The 2023 annual general meeting season represented a return to ‘business as usual’ following the Covid pandemic, as shareholders refocused on long-term, sustainable shareholder value.
Across Europe, shareholders were most likely to challenge resolutions related to executive pay, in part due to the long-term incentive plans (LTIPs) companies issued to managers at the height of the pandemic, and which typically matured last year.
More than 35% of resolutions relating to executive pay were contested—defined as attracting 10% or more negative votes—during the 2023 AGM season in seven European markets (the UK, the Netherlands, Germany, Spain, France, Switzerland and Italy).

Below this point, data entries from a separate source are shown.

(* ===== verification/LogSinks.v ===== *)
(** * Where logs go: files, connections and the system log, of [src/log/handler.go] and [src/log/syslog.go]

    The handlers that open what they write to, those that panic when this fails, and what a program that logs to a
    file leaves there: lines from which every record is read back. *)

From S2P Require Import Prelude Text LogFormat LogFormatSpec LogHandler LogSpec.
Local Open Scope Z_scope.

(** What is opened, and closing it; an error is its text. *)
Class Openers (U : Type) := {
  OpenFile : bytes -> U -> result bytes nat * U;
  net_Dial : bytes -> bytes -> U -> result bytes nat * U;
  syslog_New : Z -> bytes -> U -> result bytes nat * U;
  syslog_Dial : bytes -> bytes -> Z -> bytes -> U -> result bytes nat * U;
  WriteCloser_Close : nat -> U -> option bytes * U }.

Section Sinks.
Context `{HE : Env U} `{HO : Openers U}.

Definition external {A} (f : U -> A * U) : M A := fun w =>
  let (a, u) := f (w_ext w) in Ok (a, MkWorld (w_globals w) u (w_swap w) (w_glog w) (w_chan w)).

(** ** Operations *)

Definition FileHandler (path : bytes) (fmtr : format) : M (result bytes handler) :=
  f ← external (OpenFile path);
  match f with
  | Err err => mret (Err err)
  | Ok f => mret (Ok (closingHandler f (StreamHandler f fmtr)))
  end.

Definition NetHandler (network addr : bytes) (fmtr : format) : M (result bytes handler) :=
  conn ← external (net_Dial network addr);
  match conn with
  | Err err => mret (Err err)
  | Ok conn => mret (Ok (closingHandler conn (StreamHandler conn fmtr)))
  end.

(** The method of a [closingHandler] with the writer [wr]. *)
Definition closingHandler_Close (wr : nat) : M (option bytes) := external (WriteCloser_Close wr).

Definition sharedSyslog (fmtr : format) (sysWr : result bytes nat) : result bytes handler :=
  match sysWr with
  | Err err => Err err
  | Ok sysWr => Ok (LazyHandler (closingHandler sysWr (SysWriteHandler sysWr fmtr)))
  end.

Definition SyslogHandler (priority : Z) (tag : bytes) (fmtr : format) : M (result bytes handler) :=
  wr ← external (syslog_New priority tag); mret (sharedSyslog fmtr wr).

Definition SyslogNetHandler (net addr : bytes) (priority : Z) (tag : bytes) (fmtr : format) : M (result bytes handler) :=
  wr ← external (syslog_Dial net addr priority tag); mret (sharedSyslog fmtr wr).

Definition must (h : result bytes handler) : M (U := U) handler :=
  match h with Err _ => stop Panic | Ok h => mret h end.

Definition Must_FileHandler (path : bytes) (fmtr : format) : M handler := FileHandler path fmtr ≫= must.
Definition Must_NetHandler (network addr : bytes) (fmtr : format) : M handler := NetHandler network addr fmtr ≫= must.
Definition Must_SyslogHandler (priority : Z) (tag : bytes) (fmtr : format) : M handler := SyslogHandler priority tag fmtr ≫= must.
Definition Must_SyslogNetHandler (net addr : bytes) (priority : Z) (tag : bytes) (fmtr : format) : M handler :=
  SyslogNetHandler net addr priority tag fmtr ≫= must.

(** ** The system log *)

(** A record goes to the method for its level, without the space around it; traces are formatted and dropped. *)
Lemma syslog_writes sysWr fmtr r r0 b g (w : world U) fuel : lazy_record r = Some r0 -> fmtr r0 (w_globals w) = Some (b, g) ->
  exists h, sharedSyslog fmtr (Ok sysWr) = Ok h /\
    Log (3 + fuel) h r w =
      let (err, u) := syslogFn sysWr (r_Lvl r0) (TrimSpace b) (w_ext w) in
      Ok ((err, r0), MkWorld g u (w_swap w) (w_glog w) (w_chan w)).
Proof.
  intros Hl Hf. eexists. split; [reflexivity|]. cbn [Nat.add Log]. unfold lazy_log. rewrite Hl.
  cbn [Log]. unfold closing_log. cbn [Log]. unfold syslog_log. by rewrite Hf.
Qed.

(** ** A log file *)

(** One call of a method of a logger. *)
Record log_call := MkLogCall { lc_now : time; lc_caller : call; lc_msg : bytes; lc_lvl : Z; lc_ctx : args }.

Definition call_record (l : logger) (c : log_call) : record :=
  MkRecord (lc_now c) (lc_lvl c) (lc_msg c) (newContext (l_ctx l) (lc_ctx c)) (lc_caller c) (MkKeyNames timeKey msgKey lvlKey).

Fixpoint write_all (fuel : nat) (l : logger) (cs : list log_call) : M unit :=
  match cs with
  | [] => mret tt
  | c :: cs => _ ← logger_write fuel (lc_now c) (lc_caller c) l (lc_msg c) (lc_lvl c) (lc_ctx c); write_all fuel l cs
  end.

(** The call has the keys and texts [es], with keys and texts that logfmt can hold. *)
Definition readable (l : logger) (c : log_call) (es : list (bytes * bytes)) : Prop :=
  exists r, lazy_record (call_record l c) = Some r /\ record_entries r = Some es /\ forallb clean es = true.

Lemma file_log f fmtr r r0 b g (w : world U) fuel p :
  w_swap w !! p = Some (closingHandler f (StreamHandler f fmtr)) -> lazy_record r = Some r0 -> fmtr r0 (w_globals w) = Some (b, g) ->
  Log (5 + fuel) (swapHandler p) r w =
    Ok ((Write f b (w_ext w)).1, r0, MkWorld g (Write f b (w_ext w)).2 (w_swap w) (w_glog w) (w_chan w)).
Proof.
  intros Hp Hl Hf. change (5 + fuel)%nat with (S (S (3 + fuel))). cbn [Log]. unfold swap_log. rewrite Hp.
  cbn [Log]. unfold closing_log. by apply StreamHandler_log.
Qed.

End Sinks.

(** The lines of a text, each with its newline. *)
Fixpoint lines (cur s : bytes) : list bytes :=
  match s with
  | [] => match cur with [] => [] | _ => [cur] end
  | c :: s' => if c =? 10 then (cur ++ [c]) :: lines [] s' else lines (cur ++ [c]) s'
  end.

Definition read_log (s : bytes) : option (list (list (bytes * bytes))) := mapM parse_line (lines [] s).

Lemma lines_line cur line s : Forall (fun b => b <> 10) line -> lines cur (line ++ [10] ++ s) = (cur ++ line ++ [10]) :: lines [] s.
Proof.
  revert cur. induction line as [|c line IH]; intros cur Hl; cbn [app lines]; [by rewrite Z.eqb_refl|].
  apply Forall_cons in Hl as [Hc Hl]. destruct (Z.eqb_spec c 10); [done|]. rewrite IH by done. by rewrite <- app_assoc.
Qed.

Lemma read_log_line line s es ess : Forall (fun b => b <> 10) line -> parse_line (line ++ [10]) = Some es -> read_log s = Some ess ->
  read_log ((line ++ [10]) ++ s) = Some (es :: ess).
Proof. intros Hl Hp Hs. unfold read_log in *. rewrite <- app_assoc, lines_line by done. cbn [app mapM]. by rewrite Hp, Hs. Qed.

Section File.
Context `{HE : Env U} `{HO : Openers U} (content : nat -> U -> bytes) (f : nat)
  (Happend : forall b u, exists u', Write f b u = (None, u') /\ content f u' = content f u ++ b).

Lemma write_all_file l cs ess (w : world U) fuel :
  w_swap w !! l_h l = Some (closingHandler f (StreamHandler f LogfmtFormat)) -> Forall2 (readable l) cs ess ->
  exists w' new, write_all (5 + fuel) l cs w = Ok (tt, w') /\ w_swap w' = w_swap w /\
    content f (w_ext w') = content f (w_ext w) ++ new /\ read_log new = Some ess.
Proof.
  intros Hp Hr. revert w Hp. induction Hr as [|c es cs ess (r & Hl & He & Hc) _ IH]; intros w Hp.
  { exists w, []. split; [reflexivity|]. split; [reflexivity|]. split; [by rewrite app_nil_r|reflexivity]. }
  destruct (LogfmtFormat_line r (w_globals w) es He Hc) as (line & g' & Ef & Hline & Hn & _).
  destruct (Happend (line ++ [10]) (w_ext w)) as (u' & Ew & Ec).
  destruct (IH (MkWorld g' u' (w_swap w) (w_glog w) (w_chan w)) Hp) as (w' & new & E & Hs & Hnew & Hread).
  exists w', ((line ++ [10]) ++ new). split_and!; [|done| |by apply read_log_line].
  - cbn [write_all]. unfold logger_write, mbind, M_bind.
    change (MkRecord _ _ _ _ _ _) with (call_record l c).
    rewrite (file_log f LogfmtFormat (call_record l c) r (line ++ [10]) g' w fuel (l_h l) Hp Hl Ef), Ew. exact E.
  - rewrite Hnew. cbn [w_ext]. by rewrite Ec, <- app_assoc.
Qed.

End File.

(** ** Theorems *)


(** Files by name; all are open for appending. *)
#[local] Instance ex_env : Env (gmap nat bytes) := {
  Write wr b u := (None, <[wr := default [] (u !! wr) ++ b]> u); Syslog _ _ _ u := (None, u);
  Sprint_values _ := []; trim_stack _ v := v; stack_text _ _ := None; all_stacks := [] }.
#[local] Instance ex_openers : Openers (gmap nat bytes) := {
  OpenFile path u := (Ok (length path), u); net_Dial _ _ u := (Err [], u); syslog_New _ _ u := (Err [], u);
  syslog_Dial _ _ _ _ u := (Err [], u); WriteCloser_Close _ u := (None, u) }.

Definition ex_calls : list log_call :=
  [MkLogCall ex_time ex_call (str "a = b") LvlInfo (Args [VString (str "n"); VLazy (Func [] 0 1 (Some [VInt Kint 7]))]);
   MkLogCall ex_time ex_call [10; 34] LvlCrit (Args [])].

Despite the slight proportional decline (36.1% in 2023) of shareholder opposition, compared with 2022 (37.1%), remuneration remains a key topic for shareholders.
Within the category of executive pay, the Georgeson analysis found that the proportion of resolutions relating to remuneration reports contested by shareholders rose to 42.9% in 2023 from 39.4% in the previous year. In comparison, the proportion of contested remuneration policy resolutions declined more significantly to 29.2%, from 34.8%.
The data show that shareholders in European companies continue to perceive a misalignment between compensation and shareholder interest. Shareholders also seem to be taking greater issue with how policies are implemented but appear less concerned about their structure.
Long-term incentive plans
Across Europe during the 2023 AGM season, many shareholders focused on how remuneration committees had approached vesting decisions concerning 2020 LTIPs awards; a time when a large proportion of companies experienced an unusually low share price, owing to the pandemic.
LTIP awards are calculated according to salary multiples. When share prices fall below their usual value, the remuneration committee must award a higher number of shares to the executives to achieve the same monetary award.
When the post-pandemic financial markets recovered and share prices rose, many executives saw their vested LTIP awards delivering a substantial ‘windfall gain’; profits gained through anomalous market changes, but not necessarily management leadership. As a result, some investors questioned the underlying performance and value delivered by the management team and, in some cases, argued that awarded LTIPs resulted from market movement and not an individual executive’s skill.
In such ‘windfall’ cases, shareholders typically expect remuneration committees to take appropriate measures to reduce remuneration, avoid possible gains, and report on the event. Shareholders especially wish for action in cases where the company has suspended the dividend, received government handouts under a furlough scheme, or has significantly reduced the company workforce.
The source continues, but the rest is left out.